• _THE PROBLEM_: Copy every line below exactly.

• _DATA LISTING_:
Lemma steps_static pol tasks σ s idx σ' s' idx' r :
  steps pol tasks σ s idx σ' s' idx' → same_static (σ r) (σ' r).
Proof.
  destruct 1 as [? ? ? ? ? ? Hadm
                | ? ? ? σ1 ? ? e ? σ2 ? ? ? Hadm _ _ _ Hunit _ Hcomp
                | ? ? ? σ1 ? ? e ? σ2 ? ? Hadm _ _ _ Hunit].
  - by eapply admits_static.
  - apply (same_static_trans _ (σ1 r)); [by eapply admits_static |].
    apply execute_unit_store in Hunit as (Hu1 & Hu2 & _).
    apply complete_task_effect in Hcomp as (Hc1 & Hc2 & _).
    destruct (decide (r = entry_task e)) as [-> | Hne].
    + by eapply same_static_trans.
    + rewrite Hc1, Hu1 by done. apply same_static_refl.
  - apply (same_static_trans _ (σ1 r)); [by eapply admits_static |].
    apply execute_unit_store in Hunit as (Hu1 & Hu2 & _).
    destruct (decide (r = entry_task e)) as [-> | Hne].
    + rewrite store_set_eq. eapply same_static_trans; [exact Hu2 |]. by repeat split.
    + rewrite store_set_ne, Hu1 by done. apply same_static_refl.
Qed.

Lemma runs_static pol tasks max_time σ s idx σ' s' idx' r :
  runs pol tasks max_time σ s idx σ' s' idx' → same_static (σ r) (σ' r).
Proof.
  induction 1 as [| ? ? ? ? ? ? ? ? ? _ Hsteps _ IH]; [apply same_static_refl |].
  eapply same_static_trans; [by eapply steps_static | done].
Qed.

• _ANSWER TO THIS PROBLEM_:
Lemma steps_static pol tasks σ s idx σ' s' idx' r :
  steps pol tasks σ s idx σ' s' idx' → same_static (σ r) (σ' r).
Proof.
  destruct 1 as [? ? ? ? ? ? Hadm
                | ? ? ? σ1 ? ? e ? σ2 ? ? ? Hadm _ _ _ Hunit _ Hcomp
                | ? ? ? σ1 ? ? e ? σ2 ? ? Hadm _ _ _ Hunit].
  - by eapply admits_static.
  - apply (same_static_trans _ (σ1 r)); [by eapply admits_static |].
    apply execute_unit_store in Hunit as (Hu1 & Hu2 & _).
    apply complete_task_effect in Hcomp as (Hc1 & Hc2 & _).
    destruct (decide (r = entry_task e)) as [-> | Hne].
    + by eapply same_static_trans.
    + rewrite Hc1, Hu1 by done. apply same_static_refl.
  - apply (same_static_trans _ (σ1 r)); [by eapply admits_static |].
    apply execute_unit_store in Hunit as (Hu1 & Hu2 & _).
    destruct (decide (r = entry_task e)) as [-> | Hne].
    + rewrite store_set_eq. eapply same_static_trans; [exact Hu2 |]. by repeat split.
    + rewrite store_set_ne, Hu1 by done. apply same_static_refl.
Qed.

Lemma runs_static pol tasks max_time σ s idx σ' s' idx' r :
  runs pol tasks max_time σ s idx σ' s' idx' → same_static (σ r) (σ' r).
Proof.
  induction 1 as [| ? ? ? ? ? ? ? ? ? _ Hsteps _ IH]; [apply same_static_refl |].
  eapply same_static_trans; [by eapply steps_static | done].
Qed.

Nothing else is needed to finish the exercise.